Measuring natural phytoplankton fluorescence and biomass: A case study of algal bloom in the Pearl River estuary

A moored optical buoy was deployed in the Pearl River estuarine waters for a 15-day period. A four-day algal bloom event occurred during this study period. Both chlorophyll a concentration and algal cell density (a proxy for biomass) changed dramatically before and after the event. The chlorophyll concentration at a 2.3 m depth rose from 5.15 mg/m−3 at 15:00 h on August 19 to 23.62 mg/m−3 at 9:00 h on August 21, and then decreased to 3.24 mg/m−3 at 15:00 h on August 24. The corresponding cell density ranged from 1.57 × 105 to 1.76 × 106 cells/L. We used normalized fluorescence line height (NFLH) and normalized fluorescence intensity (NFI) in order to determine fluorescence activity.
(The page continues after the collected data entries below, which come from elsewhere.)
(** * synapse/handlers/room.py: the room-mutation handlers

    A shallow embedding of [MessageHandler], [RoomCreationHandler] and
    [RoomMemberHandler].  The handlers are Twisted [inlineCallbacks]
    generators: chains of calls to collaborators (storage, authorization,
    state reconciliation, federation, notifier, the per-room lock) with
    Python control flow in between.  A handler is embedded as a finite tree
    of collaborator calls ([Prog]); running the tree against an arbitrary
    implementation of the collaborators ([Collaborators]) yields an outcome,
    a final collaborator state and the ordered trace of the calls issued. *)

From Stdlib Require Import ZArith Ascii String.
From stdpp Require Import gmap strings list pretty.

Local Open Scope Z_scope.

(** ** Data model *)

(** JSON values stored in an event's [content] dict. *)
Inductive JVal : Type :=
| JStr (s : string)
| JInt (n : Z).

Global Instance JVal_eq_dec : EqDecision JVal.
Proof. solve_decision. Defined.

(** [==] on JSON values. *)
Definition jval_eqb (a b : JVal) : bool := bool_decide (a = b).

(** ["%s" % v] *)
Definition jval_str (v : JVal) : string :=
  match v with
  | JStr s => s
  | JInt n => pretty n
  end.

(** Exceptions.  [RoomError] and [StoreError] are the two classes room.py
    constructs and catches; the others are Python's own or a collaborator's. *)
Inductive Error : Type :=
| RoomError (code : Z) (msg : string)
| StoreError (code : Z) (msg : string)
| AuthError (code : Z) (msg : string)
| KeyError (key : string)
| AttributeError (name : string)
| OtherError (msg : string).

Definition is_StoreError (e : Error) : bool :=
  match e with
  | StoreError _ _ => true
  | _ => false
  end.

Inductive result (A : Type) : Type :=
| Ok (a : A)
| Exn (e : Error).
Arguments Ok {A} a.
Arguments Exn {A} e.

(** The generic event envelope.  Keyword arguments that were not given to
    the event factory are absent attributes ([None]). *)
Record Event : Type := mkEvent {
  etype : string;
  room_id : string;
  user_id : string;
  target_user_id : option string;
  membership : option string;
  msg_id : option string;
  content : gmap string JVal;
  destinations : list string
}.

Definition set_destinations (d : list string) (e : Event) : Event :=
  mkEvent (etype e) (room_id e) (user_id e) (target_user_id e) (membership e)
          (msg_id e) (content e) d.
Combined with the in situ sampling dataset, we were able to correlate natural fluorescence (NFLH and NFI) with chlorophyll a concentrations, and found correlation coefficients of 0.72 and 0.75, respectively. We also found correlations between natural fluorescence and cell density, with correlation coefficients of 0.71 and 0.65, respectively. These results indicate that applying continuous time series of natural fluorescence can reflect changes in biomass. This technique will prove extremely useful for in situ and real-time observations using an optical buoy. Although there are still problems to solve in the real-time observation of natural fluorescence in algal bloom events, we discuss the primary factors affecting fluorescence signals and suggest possible methods for mitigating these issues.